Over these years, ignoring me, Mr. Comstock seized THIRTY THOUSAND pounds of so-called obscene material. What did he do with so much lewdity? Me and Charlie began to joke that old Tony sat around the fire at night with dirty pictures tucked between the pages of his Bible, reading smut with his red flannel underdrawers aflame. We two had got very cavalier. —He’d rather ogle bare naked ladies, said Charlie, —than come after you, Axie. A raid on Madame doesn’t come with a new set of naughty cards.
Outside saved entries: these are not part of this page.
(** * doctopdf: the DOCX/PPTX to PDF conversion endpoint

    A shallow embedding of [main.py], [helpers/token.py] and
    [helpers/upload.py], and the properties of the orchestration they
    implement: validation of the file name, token acquisition, upload,
    conversion, unconditional clean-up and the response.

    The program is a sequence of awaited HTTP calls.  Each call is an
    effect; the embedding threads the history of effects through the
    program (explicit state passing) and models a Python exception as
    the [Raise] branch of a result.  What lies outside the repository
    (the HTTP client with the network behind it, the JSON decoder, the
    process environment, [str()] of a decoded JSON value) is a
    parameter of the development, so every theorem holds for every
    behaviour of the network. *)

From Stdlib Require Import List String Ascii ZArith NArith Bool Lia SpecFloat.
From Stdlib.Strings Require Import Byte.
Import ListNotations.

Set Warnings "-register-all".

(** ** Python strings

    A [str] is a sequence of Unicode code points.  A literal stands for
    the code points of its characters (the literals of this development
    are ASCII); [bytes_of_str] gives the bytes
    of a string all of whose code points are below 256, which is what
    [s.encode("latin-1")] returns, and nothing for another string,
    where [encode] raises. *)

Inductive str : Set :=
| EmptyStr
| Str (c : N) (s : str).

Fixpoint str_of_bytes (l : list byte) : str :=
  match l with
  | [] => EmptyStr
  | x :: l' => Str (Byte.to_N x) (str_of_bytes l')
  end.

Fixpoint bytes_of_str (s : str) : option (list byte) :=
  match s with
  | EmptyStr => Some []
  | Str c s' =>
      match Byte.of_N c, bytes_of_str s' with
      | Some x, Some l => Some (x :: l)
      | _, _ => None
      end
  end.

Declare Scope str_scope.
Delimit Scope str_scope with str.
Bind Scope str_scope with str.
String Notation str str_of_bytes bytes_of_str : str_scope.

Fixpoint str_app (s t : str) : str :=
  match s with
  | EmptyStr => t
  | Str c s' => Str c (str_app s' t)
  end.

Fixpoint str_eqb (s t : str) : bool :=
  match s, t with
  | EmptyStr, EmptyStr => true
  | Str c s', Str d t' => (c =? d)%N && str_eqb s' t'
  | _, _ => false
  end.

Infix "++" := str_app (right associativity, at level 60) : str_scope.
Infix "=?" := str_eqb (at level 70) : str_scope.

Local Open Scope str_scope.
Local Open Scope list_scope.

(** On the code points below 256 [str.lower] maps [A-Z] and the capital
    letters U+00C0 to U+00DE (U+00D7, the multiplication sign,
    excepted) to the code point 32 above and leaves every other
    character alone.  The lower case of the characters from U+0100 on
    is not modelled: they are left as they are.  None of them lowers to
    a character of [.docx] or [.pptx], so whether the lowered name ends
    with one of the two is the same as in Python for every name. *)

Module Py.

Definition lower_char (c : N) : N :=
  if ((65 <=? c) && (c <=? 90))%N then (c + 32)%N
  else if ((192 <=? c) && (c <=? 222) && negb (c =? 215))%N
       then (c + 32)%N
       else c.

Fixpoint lower (s : str) : str :=
  match s with
  | EmptyStr => EmptyStr
  | Str c s' => Str (lower_char c) (lower s')
  end.

(** [len(s)]. *)
Fixpoint len (s : str) : nat :=
  match s with
  | EmptyStr => 0
  | Str _ s' => S (len s')
  end.

(** [s.endswith(suffix)]: [s] is [suffix], or the tail of [s] ends
    with it. *)
Fixpoint endswith (s suffix : str) : bool :=
  (s =? suffix)%str ||
  match s with
  | EmptyStr => false
  | Str _ s' => endswith s' suffix
  end.

(** [s.endswith((suf1, suf2, ...))]: a tuple of suffixes. *)
Definition endswith_any (s : str) (suffixes : list str) : bool :=
  existsb (endswith s) suffixes.

(** [s.startswith(prefix)]. *)
Fixpoint startswith (s prefix : str) : bool :=
  match prefix with
  | EmptyStr => true
  | Str p prefix' =>
      match s with
      | EmptyStr => false
      | Str c s' => (c =? p)%N && startswith s' prefix'
      end
  end.

(** [sub in s]. *)
Fixpoint contains (s sub : str) : bool :=
  startswith s sub ||
  match s with
  | EmptyStr => false
  | Str _ s' => contains s' sub
  end.

(** [s.encode("latin-1")]; [None] where it raises
    [UnicodeEncodeError]. *)
Definition encode_latin1 (s : str) : option (list byte) := bytes_of_str s.

(** Whether every character of [s] is below U+0100. *)
Fixpoint latin1 (s : str) : bool :=
  match s with
  | EmptyStr => true
  | Str c s' => (c <=? 255)%N && latin1 s'
  end.

(** An f-string field holding a value that may be [None]
    ([os.getenv] of an unset variable). *)
Definition fmt_opt (o : option str) : str :=
  match o with
  | Some s => s
  | None => "None"
  end.

(** [bytes] literals. *)
Definition b (s : string) : list byte := list_byte_of_string s.

Fixpoint bytes_eqb (x y : list byte) : bool :=
  match x, y with
  | [], [] => true
  | a :: x', c :: y' => Byte.eqb a c && bytes_eqb x' y'
  | _, _ => false
  end.

End Py.

(** ** Values decoded from JSON

    What [res.json()] returns: [None], a [bool], an [int], a [float], a
    [str], a [list] or a [dict] with [str] keys.  A [dict] is given by
    its items, each key once. *)

Inductive jvalue : Type :=
| JNone
| JBool (v : bool)
| JInt (v : Z)
| JFloat (v : spec_float)
| JStr (v : str)
| JList (items : list jvalue)
| JDict (items : list (str * jvalue)).

Fixpoint dict_get (items : list (str * jvalue)) (key : str) : option jvalue :=
  match items with
  | [] => None
  | (k, v) :: rest => if (k =? key) then Some v else dict_get rest key
  end.

(** ** HTTP requests, responses, exceptions, effects *)

Definition Headers := list (str * str).

(** The four calls the program makes on an [httpx.AsyncClient], with
    the keyword arguments it passes. *)
Inductive request : Type :=
| POST (url : str) (data : list (str * option str))
| PUT (url : str) (headers : Headers) (content : list byte)
| GET (url : str) (headers : Headers)
| DELETE (url : str) (headers : Headers).

Record Response : Type := mkResponse {
  status_code : Z;
  content : list byte
}.

(** The exceptions of a run.
    - [HTTPException]: raised by the endpoint; the framework answers
      the caller with that status and the detail as JSON error body.
    - [HTTPStatusError]: raised by [raise_for_status].
    - [RequestError]: raised by the HTTP client when a call gets no
      response (connection, time-out, malformed URL).
    - [JSONDecodeError]: raised by [res.json()].
    - [KeyError], [TypeError]: raised by a subscript.
    - [OSError]: raised by the read of the uploaded file.
    - [UnicodeEncodeError]: raised by [encode]. *)
Inductive exn : Type :=
| HTTPException (status : Z) (detail : str)
| HTTPStatusError (res : Response)
| RequestError (what : str)
| JSONDecodeError
| KeyError (key : str)
| TypeError
| OSError (what : str)
| UnicodeEncodeError.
It seemed he was right. Despite his bragging Comstock did not come after me. Another year passed and there was not a word out of him.

*  *  *

Nor was there word from my sister. If I was haunted by anyone, it wasn’t Comstock at all but Dutch. It had been thirteen months plus one week since she fled my parlor. Where was she? Wherever she was, she was ashamed of me. The luxuries of my home hadn’t mattered a bit to her. For sure she thought I was beneath her. And yet, was she happy? She was not. It
had showed on her like a fever. Her husband was cruel. She wanted a child. She had a lover. She had secrets she could never tell. I was one of them, a secret shame. If anyone knew the Evil Madame DeBeausacq was her sister, she’d die of disgrace. I believed with great grief that I’d seen the last of her.

*  *  *

But then, in the coldest week of February 1880, just after breakfast, I heard the bell ring, and Rebecca arguing downstairs. I dismissed the commotion as the usual dramatics from the household staff, till Maggie came to tell me that, waiting for me in the conservatory was a Mrs. Lillian Reardon. My sister.

I ran downstairs to her, flung open the door. —Dutch! I cried.

She stood very still, her eyes vague, and downcast.

—Sorry, so sorry, I meant Lily, I said, all in a fluster of emotion and correcting myself. —Oh I am so glad to see you, my darling sister—pardon me, I meant
friend
of my school days, you’ve come back.

Still she met me stiffly, could not meet my eye.

—I thought you’d never come here again, said I.

—Circumstances change, she said, stammering, —I—

—Are you all right?

She gave a panicked smile and twisted the diamond wedding ring she wore on her left hand, as if the finger itself had come unscrewed.

—You’re shivering, I said.

—Am I?

In the parlor, Maggie brought us tea.

—Tell no one that I am here, Dutch whispered, when Maggie had gone. —Please, Ann. Do you trust your staff? Are they discreet?

—My staff is very good at keeping secrets. I pay them well for exactly that reason.

—Your housemaid—

—Maggie?

—She saw my calling card that day years ago. She knows the name VanDerWeil.